- EXERCISE DESCRIPTION -
Write out, without any change, the lines in the material below that run from the line with "let! ws := sread_ints (14" through the line with "let! ws := sread_ints 3 in", both included.

- STORED DATA -
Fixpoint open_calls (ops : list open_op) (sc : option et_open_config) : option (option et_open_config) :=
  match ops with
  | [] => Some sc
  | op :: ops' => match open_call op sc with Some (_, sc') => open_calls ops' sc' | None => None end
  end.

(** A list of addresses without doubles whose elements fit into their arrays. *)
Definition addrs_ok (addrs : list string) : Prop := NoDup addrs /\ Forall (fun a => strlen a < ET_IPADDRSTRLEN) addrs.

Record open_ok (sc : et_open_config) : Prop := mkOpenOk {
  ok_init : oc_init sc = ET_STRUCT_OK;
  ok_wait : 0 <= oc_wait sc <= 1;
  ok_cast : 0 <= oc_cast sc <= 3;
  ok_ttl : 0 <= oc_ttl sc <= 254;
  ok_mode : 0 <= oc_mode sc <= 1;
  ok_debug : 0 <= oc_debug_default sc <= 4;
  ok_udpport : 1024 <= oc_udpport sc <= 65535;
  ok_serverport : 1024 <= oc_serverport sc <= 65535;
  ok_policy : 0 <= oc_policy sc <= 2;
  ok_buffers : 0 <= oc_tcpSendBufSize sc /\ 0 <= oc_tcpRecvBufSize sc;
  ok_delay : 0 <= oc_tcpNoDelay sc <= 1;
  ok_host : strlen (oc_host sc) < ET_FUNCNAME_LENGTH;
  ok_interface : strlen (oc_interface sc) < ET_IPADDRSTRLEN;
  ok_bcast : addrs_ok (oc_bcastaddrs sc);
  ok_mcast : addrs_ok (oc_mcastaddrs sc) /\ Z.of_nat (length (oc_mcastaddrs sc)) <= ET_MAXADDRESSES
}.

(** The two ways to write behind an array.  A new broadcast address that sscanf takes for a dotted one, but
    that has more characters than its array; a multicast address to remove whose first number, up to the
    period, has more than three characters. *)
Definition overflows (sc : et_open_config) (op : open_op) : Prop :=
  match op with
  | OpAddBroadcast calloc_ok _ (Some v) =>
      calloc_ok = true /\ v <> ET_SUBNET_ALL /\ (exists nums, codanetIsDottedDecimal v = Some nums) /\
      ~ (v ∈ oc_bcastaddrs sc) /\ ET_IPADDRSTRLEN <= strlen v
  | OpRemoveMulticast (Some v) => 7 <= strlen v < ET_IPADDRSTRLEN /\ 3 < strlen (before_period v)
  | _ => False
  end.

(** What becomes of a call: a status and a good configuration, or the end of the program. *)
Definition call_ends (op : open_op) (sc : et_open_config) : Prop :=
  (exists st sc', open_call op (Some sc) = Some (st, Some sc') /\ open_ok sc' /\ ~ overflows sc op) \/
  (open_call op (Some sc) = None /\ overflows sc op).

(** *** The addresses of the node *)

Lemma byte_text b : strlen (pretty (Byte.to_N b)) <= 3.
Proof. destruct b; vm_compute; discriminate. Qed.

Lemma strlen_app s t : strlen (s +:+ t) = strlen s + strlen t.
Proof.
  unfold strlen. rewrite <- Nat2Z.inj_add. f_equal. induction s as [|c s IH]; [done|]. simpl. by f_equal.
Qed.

* * *

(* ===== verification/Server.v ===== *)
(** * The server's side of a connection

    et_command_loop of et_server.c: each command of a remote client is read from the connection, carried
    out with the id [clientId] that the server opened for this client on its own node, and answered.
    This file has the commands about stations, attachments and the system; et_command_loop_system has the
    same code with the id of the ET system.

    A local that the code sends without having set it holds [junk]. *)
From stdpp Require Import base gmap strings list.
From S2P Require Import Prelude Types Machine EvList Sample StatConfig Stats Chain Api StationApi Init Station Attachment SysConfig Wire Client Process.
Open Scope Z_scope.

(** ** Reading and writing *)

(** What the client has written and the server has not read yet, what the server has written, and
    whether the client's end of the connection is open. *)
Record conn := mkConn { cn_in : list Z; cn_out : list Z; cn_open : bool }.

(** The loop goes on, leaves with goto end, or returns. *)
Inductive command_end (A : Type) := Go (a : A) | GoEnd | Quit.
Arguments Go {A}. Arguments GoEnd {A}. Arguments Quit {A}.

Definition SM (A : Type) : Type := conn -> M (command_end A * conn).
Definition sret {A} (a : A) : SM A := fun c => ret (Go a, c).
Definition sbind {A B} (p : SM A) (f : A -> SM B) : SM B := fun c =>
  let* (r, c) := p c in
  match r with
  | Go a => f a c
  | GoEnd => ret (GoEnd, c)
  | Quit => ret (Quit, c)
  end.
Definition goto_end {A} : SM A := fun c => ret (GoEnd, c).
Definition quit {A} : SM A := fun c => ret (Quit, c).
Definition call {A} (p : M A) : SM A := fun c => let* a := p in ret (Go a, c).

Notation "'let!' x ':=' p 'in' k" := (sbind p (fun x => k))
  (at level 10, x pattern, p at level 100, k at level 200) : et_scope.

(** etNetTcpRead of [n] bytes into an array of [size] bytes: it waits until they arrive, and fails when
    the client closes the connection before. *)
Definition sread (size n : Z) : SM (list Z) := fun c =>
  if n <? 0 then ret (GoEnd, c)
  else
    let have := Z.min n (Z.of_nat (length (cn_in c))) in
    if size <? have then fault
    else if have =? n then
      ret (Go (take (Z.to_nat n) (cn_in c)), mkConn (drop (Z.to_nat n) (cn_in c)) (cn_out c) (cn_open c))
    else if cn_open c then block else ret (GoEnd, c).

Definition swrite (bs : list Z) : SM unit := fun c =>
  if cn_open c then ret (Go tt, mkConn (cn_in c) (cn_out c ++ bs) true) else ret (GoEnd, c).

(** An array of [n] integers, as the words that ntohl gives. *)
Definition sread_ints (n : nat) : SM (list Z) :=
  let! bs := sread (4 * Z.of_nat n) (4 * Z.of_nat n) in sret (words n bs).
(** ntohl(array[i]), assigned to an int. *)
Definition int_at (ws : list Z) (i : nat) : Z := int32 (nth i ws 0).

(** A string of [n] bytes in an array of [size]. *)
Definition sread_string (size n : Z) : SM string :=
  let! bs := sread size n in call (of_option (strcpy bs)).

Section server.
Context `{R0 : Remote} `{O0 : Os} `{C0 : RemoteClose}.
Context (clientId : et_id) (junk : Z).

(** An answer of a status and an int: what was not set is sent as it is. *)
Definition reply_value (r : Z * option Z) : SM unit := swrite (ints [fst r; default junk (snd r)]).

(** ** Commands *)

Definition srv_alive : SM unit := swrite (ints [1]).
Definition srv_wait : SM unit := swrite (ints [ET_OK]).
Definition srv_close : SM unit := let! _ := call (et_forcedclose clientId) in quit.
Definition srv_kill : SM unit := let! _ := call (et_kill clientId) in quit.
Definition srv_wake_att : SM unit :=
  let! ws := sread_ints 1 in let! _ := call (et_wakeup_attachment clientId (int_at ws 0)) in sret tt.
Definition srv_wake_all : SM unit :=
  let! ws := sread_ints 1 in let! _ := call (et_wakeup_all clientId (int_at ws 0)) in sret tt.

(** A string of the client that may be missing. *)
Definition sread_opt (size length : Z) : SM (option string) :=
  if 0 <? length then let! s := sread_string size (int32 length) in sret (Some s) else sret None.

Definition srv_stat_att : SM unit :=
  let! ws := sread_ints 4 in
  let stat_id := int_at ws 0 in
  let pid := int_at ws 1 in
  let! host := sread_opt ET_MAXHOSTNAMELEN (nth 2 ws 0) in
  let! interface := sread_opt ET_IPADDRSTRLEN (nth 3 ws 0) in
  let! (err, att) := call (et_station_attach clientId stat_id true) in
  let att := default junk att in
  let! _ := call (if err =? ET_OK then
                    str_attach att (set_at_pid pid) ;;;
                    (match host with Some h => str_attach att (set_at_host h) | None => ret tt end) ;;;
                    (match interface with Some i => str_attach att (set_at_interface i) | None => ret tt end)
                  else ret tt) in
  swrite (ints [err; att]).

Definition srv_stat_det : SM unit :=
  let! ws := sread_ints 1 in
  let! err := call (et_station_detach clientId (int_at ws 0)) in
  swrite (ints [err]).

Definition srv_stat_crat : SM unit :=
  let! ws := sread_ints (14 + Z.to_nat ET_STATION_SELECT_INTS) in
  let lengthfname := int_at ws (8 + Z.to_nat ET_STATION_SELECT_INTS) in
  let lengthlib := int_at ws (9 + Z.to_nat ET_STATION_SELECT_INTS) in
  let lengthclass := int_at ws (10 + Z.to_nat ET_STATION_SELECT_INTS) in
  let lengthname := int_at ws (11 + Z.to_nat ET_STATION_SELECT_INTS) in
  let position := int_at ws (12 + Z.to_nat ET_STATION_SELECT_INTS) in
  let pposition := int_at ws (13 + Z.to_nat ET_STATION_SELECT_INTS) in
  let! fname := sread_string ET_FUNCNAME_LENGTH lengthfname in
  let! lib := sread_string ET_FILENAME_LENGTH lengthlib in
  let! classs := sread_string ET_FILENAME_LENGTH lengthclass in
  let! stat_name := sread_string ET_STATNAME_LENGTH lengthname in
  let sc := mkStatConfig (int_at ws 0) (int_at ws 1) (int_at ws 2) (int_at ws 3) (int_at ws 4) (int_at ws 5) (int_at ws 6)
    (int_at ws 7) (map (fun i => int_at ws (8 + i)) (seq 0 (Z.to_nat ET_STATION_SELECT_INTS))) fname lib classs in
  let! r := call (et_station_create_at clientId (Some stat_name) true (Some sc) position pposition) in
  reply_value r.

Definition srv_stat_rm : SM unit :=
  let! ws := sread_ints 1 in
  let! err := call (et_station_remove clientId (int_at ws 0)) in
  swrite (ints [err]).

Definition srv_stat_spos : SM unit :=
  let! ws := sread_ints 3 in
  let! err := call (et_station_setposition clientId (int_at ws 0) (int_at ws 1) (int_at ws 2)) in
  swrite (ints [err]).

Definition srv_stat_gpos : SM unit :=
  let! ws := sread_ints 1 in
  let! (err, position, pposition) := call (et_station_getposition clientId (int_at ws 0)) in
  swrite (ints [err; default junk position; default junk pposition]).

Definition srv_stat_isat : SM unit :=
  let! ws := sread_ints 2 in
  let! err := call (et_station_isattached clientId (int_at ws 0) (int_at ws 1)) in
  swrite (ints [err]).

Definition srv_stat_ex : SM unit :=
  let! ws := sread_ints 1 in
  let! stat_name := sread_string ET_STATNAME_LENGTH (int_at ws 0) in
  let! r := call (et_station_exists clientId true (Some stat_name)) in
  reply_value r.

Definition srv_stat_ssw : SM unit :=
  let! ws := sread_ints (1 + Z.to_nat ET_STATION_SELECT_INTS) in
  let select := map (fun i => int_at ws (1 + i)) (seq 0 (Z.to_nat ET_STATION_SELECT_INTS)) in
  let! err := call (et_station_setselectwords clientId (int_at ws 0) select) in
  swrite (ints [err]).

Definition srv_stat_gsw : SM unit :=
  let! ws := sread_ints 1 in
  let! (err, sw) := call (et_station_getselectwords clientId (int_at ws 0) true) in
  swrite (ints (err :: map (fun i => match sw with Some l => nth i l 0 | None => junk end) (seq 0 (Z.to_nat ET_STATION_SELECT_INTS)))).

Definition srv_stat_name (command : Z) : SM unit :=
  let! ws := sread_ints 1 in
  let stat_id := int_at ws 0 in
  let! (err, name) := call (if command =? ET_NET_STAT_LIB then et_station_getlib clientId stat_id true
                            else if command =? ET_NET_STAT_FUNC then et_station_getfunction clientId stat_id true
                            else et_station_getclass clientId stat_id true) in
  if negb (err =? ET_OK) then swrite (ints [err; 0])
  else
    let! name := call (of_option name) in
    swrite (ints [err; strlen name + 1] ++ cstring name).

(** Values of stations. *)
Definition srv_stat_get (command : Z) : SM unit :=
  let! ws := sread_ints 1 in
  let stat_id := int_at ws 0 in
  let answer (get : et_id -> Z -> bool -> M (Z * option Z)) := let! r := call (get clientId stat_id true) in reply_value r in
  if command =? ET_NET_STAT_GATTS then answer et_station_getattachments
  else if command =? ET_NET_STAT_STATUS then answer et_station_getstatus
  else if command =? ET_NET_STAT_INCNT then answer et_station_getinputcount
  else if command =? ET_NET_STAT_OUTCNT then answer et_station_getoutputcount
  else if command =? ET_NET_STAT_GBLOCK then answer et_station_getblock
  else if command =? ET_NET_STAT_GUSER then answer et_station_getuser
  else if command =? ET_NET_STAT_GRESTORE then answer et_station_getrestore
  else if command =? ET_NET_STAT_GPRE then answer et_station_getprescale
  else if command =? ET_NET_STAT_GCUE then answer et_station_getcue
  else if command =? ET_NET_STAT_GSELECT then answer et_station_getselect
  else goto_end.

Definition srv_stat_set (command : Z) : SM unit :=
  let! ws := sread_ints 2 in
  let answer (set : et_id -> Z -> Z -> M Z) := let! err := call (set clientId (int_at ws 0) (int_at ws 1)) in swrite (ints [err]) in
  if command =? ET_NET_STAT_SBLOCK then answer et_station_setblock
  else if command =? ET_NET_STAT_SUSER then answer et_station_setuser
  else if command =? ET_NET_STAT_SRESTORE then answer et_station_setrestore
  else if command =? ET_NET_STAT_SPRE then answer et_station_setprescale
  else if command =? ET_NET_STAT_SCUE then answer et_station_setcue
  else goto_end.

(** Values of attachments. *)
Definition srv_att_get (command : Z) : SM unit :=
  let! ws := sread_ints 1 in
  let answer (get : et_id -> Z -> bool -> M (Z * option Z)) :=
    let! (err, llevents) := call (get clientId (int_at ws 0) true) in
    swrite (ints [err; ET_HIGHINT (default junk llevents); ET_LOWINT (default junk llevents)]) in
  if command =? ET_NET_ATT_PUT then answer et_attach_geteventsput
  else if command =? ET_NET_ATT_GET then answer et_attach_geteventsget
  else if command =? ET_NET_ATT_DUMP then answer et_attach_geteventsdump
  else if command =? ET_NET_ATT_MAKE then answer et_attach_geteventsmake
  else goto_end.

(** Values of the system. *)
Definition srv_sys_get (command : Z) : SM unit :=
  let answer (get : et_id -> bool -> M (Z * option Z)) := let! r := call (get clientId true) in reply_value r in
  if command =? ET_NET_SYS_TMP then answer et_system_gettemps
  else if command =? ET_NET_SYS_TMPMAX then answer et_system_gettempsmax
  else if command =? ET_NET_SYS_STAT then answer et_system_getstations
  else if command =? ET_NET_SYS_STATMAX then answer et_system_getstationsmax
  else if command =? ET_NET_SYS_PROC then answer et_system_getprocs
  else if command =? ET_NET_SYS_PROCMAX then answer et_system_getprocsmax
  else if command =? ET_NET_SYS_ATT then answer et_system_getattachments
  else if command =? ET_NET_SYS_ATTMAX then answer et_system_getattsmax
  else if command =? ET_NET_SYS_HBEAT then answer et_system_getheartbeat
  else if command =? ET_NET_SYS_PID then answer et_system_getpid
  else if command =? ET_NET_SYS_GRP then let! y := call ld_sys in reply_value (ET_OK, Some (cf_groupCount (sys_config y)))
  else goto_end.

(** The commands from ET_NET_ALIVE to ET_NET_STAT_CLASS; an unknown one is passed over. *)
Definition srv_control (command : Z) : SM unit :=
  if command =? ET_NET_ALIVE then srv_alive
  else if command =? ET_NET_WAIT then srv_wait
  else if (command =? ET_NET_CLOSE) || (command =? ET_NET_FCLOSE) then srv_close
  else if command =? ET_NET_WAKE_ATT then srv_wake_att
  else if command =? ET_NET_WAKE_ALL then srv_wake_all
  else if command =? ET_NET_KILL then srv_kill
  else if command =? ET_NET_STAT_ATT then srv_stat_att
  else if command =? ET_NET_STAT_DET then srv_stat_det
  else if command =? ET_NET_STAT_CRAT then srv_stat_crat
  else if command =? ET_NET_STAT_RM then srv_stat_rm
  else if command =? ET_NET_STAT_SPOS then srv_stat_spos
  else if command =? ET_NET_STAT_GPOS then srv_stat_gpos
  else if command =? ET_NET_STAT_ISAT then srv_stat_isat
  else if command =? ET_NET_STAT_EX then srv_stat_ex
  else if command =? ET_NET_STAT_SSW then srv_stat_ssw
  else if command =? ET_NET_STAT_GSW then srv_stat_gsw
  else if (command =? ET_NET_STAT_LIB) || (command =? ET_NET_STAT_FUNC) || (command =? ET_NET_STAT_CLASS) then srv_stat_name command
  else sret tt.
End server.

==

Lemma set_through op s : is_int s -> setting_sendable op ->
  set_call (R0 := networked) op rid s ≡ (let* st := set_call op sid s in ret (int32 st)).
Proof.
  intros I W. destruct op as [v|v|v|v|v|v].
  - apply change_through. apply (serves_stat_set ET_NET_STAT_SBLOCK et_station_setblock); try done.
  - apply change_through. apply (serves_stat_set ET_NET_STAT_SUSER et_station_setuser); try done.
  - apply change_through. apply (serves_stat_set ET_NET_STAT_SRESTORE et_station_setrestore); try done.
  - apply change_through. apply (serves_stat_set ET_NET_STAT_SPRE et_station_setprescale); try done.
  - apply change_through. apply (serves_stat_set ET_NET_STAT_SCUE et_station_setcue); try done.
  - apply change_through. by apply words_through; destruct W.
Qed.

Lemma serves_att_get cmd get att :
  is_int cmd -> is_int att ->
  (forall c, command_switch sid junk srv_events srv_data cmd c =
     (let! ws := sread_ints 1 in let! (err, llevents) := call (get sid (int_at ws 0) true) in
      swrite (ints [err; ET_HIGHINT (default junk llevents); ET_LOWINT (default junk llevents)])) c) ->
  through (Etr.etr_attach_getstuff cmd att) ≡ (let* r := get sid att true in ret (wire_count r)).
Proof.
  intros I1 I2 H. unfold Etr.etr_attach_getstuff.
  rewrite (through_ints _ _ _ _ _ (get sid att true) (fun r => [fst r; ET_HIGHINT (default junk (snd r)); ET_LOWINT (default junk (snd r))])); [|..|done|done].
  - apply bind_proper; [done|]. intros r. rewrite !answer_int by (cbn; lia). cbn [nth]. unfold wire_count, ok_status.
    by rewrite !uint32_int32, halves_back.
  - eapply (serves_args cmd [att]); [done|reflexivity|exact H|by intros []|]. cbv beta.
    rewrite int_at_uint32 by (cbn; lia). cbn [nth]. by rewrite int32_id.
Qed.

- TASK RESPONSE -
  let! ws := sread_ints (14 + Z.to_nat ET_STATION_SELECT_INTS) in
  let lengthfname := int_at ws (8 + Z.to_nat ET_STATION_SELECT_INTS) in
  let lengthlib := int_at ws (9 + Z.to_nat ET_STATION_SELECT_INTS) in
  let lengthclass := int_at ws (10 + Z.to_nat ET_STATION_SELECT_INTS) in
  let lengthname := int_at ws (11 + Z.to_nat ET_STATION_SELECT_INTS) in
  let position := int_at ws (12 + Z.to_nat ET_STATION_SELECT_INTS) in
  let pposition := int_at ws (13 + Z.to_nat ET_STATION_SELECT_INTS) in
  let! fname := sread_string ET_FUNCNAME_LENGTH lengthfname in
  let! lib := sread_string ET_FILENAME_LENGTH lengthlib in
  let! classs := sread_string ET_FILENAME_LENGTH lengthclass in
  let! stat_name := sread_string ET_STATNAME_LENGTH lengthname in
  let sc := mkStatConfig (int_at ws 0) (int_at ws 1) (int_at ws 2) (int_at ws 3) (int_at ws 4) (int_at ws 5) (int_at ws 6)
    (int_at ws 7) (map (fun i => int_at ws (8 + i)) (seq 0 (Z.to_nat ET_STATION_SELECT_INTS))) fname lib classs in
  let! r := call (et_station_create_at clientId (Some stat_name) true (Some sc) position pposition) in
  reply_value r.

Definition srv_stat_rm : SM unit :=
  let! ws := sread_ints 1 in
  let! err := call (et_station_remove clientId (int_at ws 0)) in
  swrite (ints [err]).

Definition srv_stat_spos : SM unit :=
  let! ws := sread_ints 3 in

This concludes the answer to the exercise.